• YOUR ASSIGNMENT
Within the entries below, the lines from the one with "Abort => Abort" through the one with "Definition load (p" are to be set down exactly, both ends kept.

• SUPPLIED DATA
(* ===== verification/Memory.v ===== *)
(** * Memory and the default allocator

    The C memory the library works on, as blocks of bytes, and the allocator
    functions of [source/allocator.c] over it.

    A computation is [M A]: from a memory it returns a value and a memory,
    stops the process ([Abort]: a fatal precondition), or has undefined
    behaviour ([Fault]: an access out of bounds, through NULL, to released
    memory, a [memcpy] of overlapping ranges, a release of something that was
    not acquired). A theorem that a function returns [Ret] therefore is a
    memory-safety theorem. Accesses of length zero touch nothing.

    [aws_mem_acquire] never returns NULL: when the system is out of memory
    [AWS_PANIC_OOM] ends the process, and the model follows the executions in
    which it does not. The contents of fresh memory are arbitrary: the field
    [garbage] of the memory. [released] records what each block held when it
    was given back, which is what the secure functions are about. *)

From S2P Require Import Prelude Math.

Local Open Scope Z_scope.

Inductive ptr :=
| NULL
| Ptr (block : positive) (offset : Z)
| Static (data : list Z) (offset : Z).
(** [Static] points into read-only data: a literal, a constant table, or a
    local variable whose address is only read through. *)

#[export] Instance ptr_eq_dec : EqDecision ptr.
Proof. solve_decision. Defined.

Record mem := mk_mem {
  blocks : gmap positive (list Z);
  garbage : positive -> nat -> Z;
  released : list (list Z)
}.

Inductive outcome (A : Type) :=
| Ret (a : A) (m : mem)
| Abort
| Fault.
Arguments Ret {A} a m.
Arguments Abort {A}.
Arguments Fault {A}.

Definition M (A : Type) : Type := mem -> outcome A.

#[export] Instance M_ret : MRet M := fun A a m => Ret a m.

#[export] Instance M_bind : MBind M := fun A B f e m =>
  match e m with
  | Ret a m' => f a m'
  | Abort => Abort
  | Fault => Fault
  end.

Definition fault {A} : M A := fun _ => Fault.
Definition abort {A} : M A := fun _ => Abort.

(** ** Pointers *)

Definition ptr_add (p : ptr) (n : Z) : ptr :=
  match p with
  | NULL => NULL
  | Ptr b o => Ptr b (o + n)
  | Static d o => Static d (o + n)
  end.

Definition is_NULL (p : ptr) : bool := match p with NULL => true | _ => false end.

(** [p - q]; pointers into different objects cannot be subtracted or
    compared. *)
Definition ptr_sub (p q : ptr) : option Z :=
  match p, q with
  | Ptr b o, Ptr b' o' => if decide (b = b') then Some (o - o') else None
  | Static d o, Static d' o' => if decide (d = d') then Some (o - o') else None
  | _, _ => None
  end.

Definition ptr_diff (p q : ptr) : M Z := fun m =>
  match ptr_sub p q with Some d => Ret d m | None => Fault end.

(** ** Loads and stores *)

(** The [n] bytes at [p]. *)
Definition bytes_at (m : mem) (p : ptr) (n : Z) : option (list Z) :=
  if n =? 0 then Some []
  else
    match p with
    | NULL => None
    | Ptr b o => blocks m !! b ≫= fun data => slice data o n
    | Static data o => slice data o n
    end.

Definition set_block (m : mem) (b : positive) (data : list Z) : mem :=
  mk_mem (<[b := data]> (blocks m)) (garbage m) (released m).

Definition load (p : ptr) (n : Z) : M (list Z) := fun m =>
  match bytes_at m p n with Some bs => Ret bs m | None => Fault end.

Definition load_u8 (p : ptr) : M Z := fun m =>
  match bytes_at m p 1 with Some [b] => Ret b m | _ => Fault end.

Definition store (p : ptr) (bs : list Z) : M unit := fun m =>
  match bs with
  | [] => Ret tt m
  | _ =>
      match p with
      | Ptr b o =>
          match blocks m !! b ≫= fun data => splice data o bs with
          | Some data => Ret tt (set_block m b data)
          | None => Fault
          end
      | _ => Fault
      end
  end.

(** ** The functions of [string.h] the library calls *)

Definition overlapping (p q : ptr) (n : Z) : bool :=
  match ptr_sub p q with
  | Some d => (Z.abs d <? n)
  | None => false
  end.

Definition memcpy (dst src : ptr) (n : Z) : M unit :=
  if overlapping dst src n then fault
  else bs ← load src n; store dst bs.

Definition memmove (dst src : ptr) (n : Z) : M unit :=
  bs ← load src n; store dst bs.

Definition memset (dst : ptr) (c n : Z) : M unit := store dst (replicate (Z.to_nat n) c).

(** The difference of the first bytes that differ; the C standard fixes only
    its sign. *)
Fixpoint compare_bytes (a b : list Z) : Z :=
  match a, b with
  | x :: a, y :: b => if x =? y then compare_bytes a b else x - y
  | _, _ => 0
  end.

Definition memcmp (p q : ptr) (n : Z) : M Z :=
  a ← load p n; b ← load q n; mret (compare_bytes a b).

(** The index of the first byte equal to [c]. *)
Fixpoint index_of (c : Z) (l : list Z) : option Z :=
  match l with
  | [] => None
  | x :: l => if x =? c then Some 0 else Z.succ <$> index_of c l
  end.

Definition memchr (p : ptr) (c n : Z) : M ptr :=
  bs ← load p n;
  mret (match index_of c bs with Some i => ptr_add p i | None => NULL end).

(** The bytes from [p] to the end of its block. *)
Definition rest_of_block (m : mem) (p : ptr) : option (list Z) :=
  match p with
  | NULL => None
  | Ptr b o => blocks m !! b ≫= fun data => slice data o (zlength data - o)
  | Static data o => slice data o (zlength data - o)
  end.

Definition strlen (p : ptr) : M Z := fun m =>
  match rest_of_block m p ≫= index_of 0 with
  | Some n => Ret n m
  | None => Fault
  end.

Definition aws_secure_zero (pBuf : ptr) (bufsize : Z) : M unit := memset pBuf 0 bufsize.

(** ** The allocator *)

(** An allocator may lack [mem_realloc]; when it has one it is the default
    allocator's. *)
Record aws_allocator := mk_allocator { mem_realloc : bool }.

#[export] Instance aws_allocator_eq_dec : EqDecision aws_allocator.
Proof. solve_decision. Defined.

Definition fresh_block (m : mem) (size : Z) : positive * mem :=
  let b := fresh (dom (blocks m) : gset positive) in
  (b, set_block m b (map (fun i => u8 (garbage m b i)) (seq 0 (Z.to_nat size)))).

Definition s_default_malloc (size : Z) : M ptr := fun m =>
  let '(b, m') := fresh_block m size in Ret (Ptr b 0) m'.

Definition s_default_free (p : ptr) : M unit := fun m =>
  match p with
  | NULL => Ret tt m
  | Ptr b 0 =>
      match blocks m !! b with
      | Some data => Ret tt (mk_mem (delete b (blocks m)) (garbage m) (data :: released m))
      | None => Fault
      end
  | _ => Fault
  end.

Definition s_default_realloc (p : ptr) (oldsize newsize : Z) : M ptr :=
  if newsize =? 0 then abort
  else if newsize <=? oldsize then mret p
  else
    new_mem ← s_default_malloc newsize;
    if is_NULL p then mret new_mem
    else
      _ ← memcpy new_mem p oldsize;
      _ ← s_default_free p;
      mret new_mem.

Definition aws_mem_acquire (al : aws_allocator) (size : Z) : M ptr :=
  if size =? 0 then abort else s_default_malloc size.

Definition aws_mem_calloc (al : aws_allocator) (num size : Z) : M ptr :=
  if (num =? 0) || (size =? 0) then abort
  else
    match aws_mul_size_checked num size with
    | Err _ => abort
    | Ok required_bytes =>
        p ← s_default_malloc required_bytes;
        _ ← memset p 0 required_bytes;
        mret p
    end.

Definition aws_mem_release (al : aws_allocator) (p : ptr) : M unit :=
  if is_NULL p then mret tt else s_default_free p.

(** The status is always [AWS_OP_SUCCESS]; the new value of [*ptr]. *)
Definition aws_mem_realloc (al : aws_allocator) (p : ptr) (oldsize newsize : Z) : M ptr :=
  if newsize =? 0 then
    _ ← aws_mem_release al p; mret NULL
  else if mem_realloc al then s_default_realloc p oldsize newsize
  else if newsize <=? oldsize then mret p
  else
    newptr ← s_default_malloc newsize;
    _ ← memcpy newptr p oldsize;
    _ ← memset (ptr_add newptr oldsize) 0 (newsize - oldsize);
    _ ← aws_mem_release al p;
    mret newptr.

• SOLUTION TO THIS PROBLEM
  | Abort => Abort
  | Fault => Fault
  end.

Definition fault {A} : M A := fun _ => Fault.
Definition abort {A} : M A := fun _ => Abort.

(** ** Pointers *)

Definition ptr_add (p : ptr) (n : Z) : ptr :=
  match p with
  | NULL => NULL
  | Ptr b o => Ptr b (o + n)
  | Static d o => Static d (o + n)
  end.

Definition is_NULL (p : ptr) : bool := match p with NULL => true | _ => false end.

(** [p - q]; pointers into different objects cannot be subtracted or
    compared. *)
Definition ptr_sub (p q : ptr) : option Z :=
  match p, q with
  | Ptr b o, Ptr b' o' => if decide (b = b') then Some (o - o') else None
  | Static d o, Static d' o' => if decide (d = d') then Some (o - o') else None
  | _, _ => None
  end.

Definition ptr_diff (p q : ptr) : M Z := fun m =>
  match ptr_sub p q with Some d => Ret d m | None => Fault end.

(** ** Loads and stores *)

(** The [n] bytes at [p]. *)
Definition bytes_at (m : mem) (p : ptr) (n : Z) : option (list Z) :=
  if n =? 0 then Some []
  else
    match p with
    | NULL => None
    | Ptr b o => blocks m !! b ≫= fun data => slice data o n
    | Static data o => slice data o n
    end.

Definition set_block (m : mem) (b : positive) (data : list Z) : mem :=
  mk_mem (<[b := data]> (blocks m)) (garbage m) (released m).

Definition load (p : ptr) (n : Z) : M (list Z) := fun m =>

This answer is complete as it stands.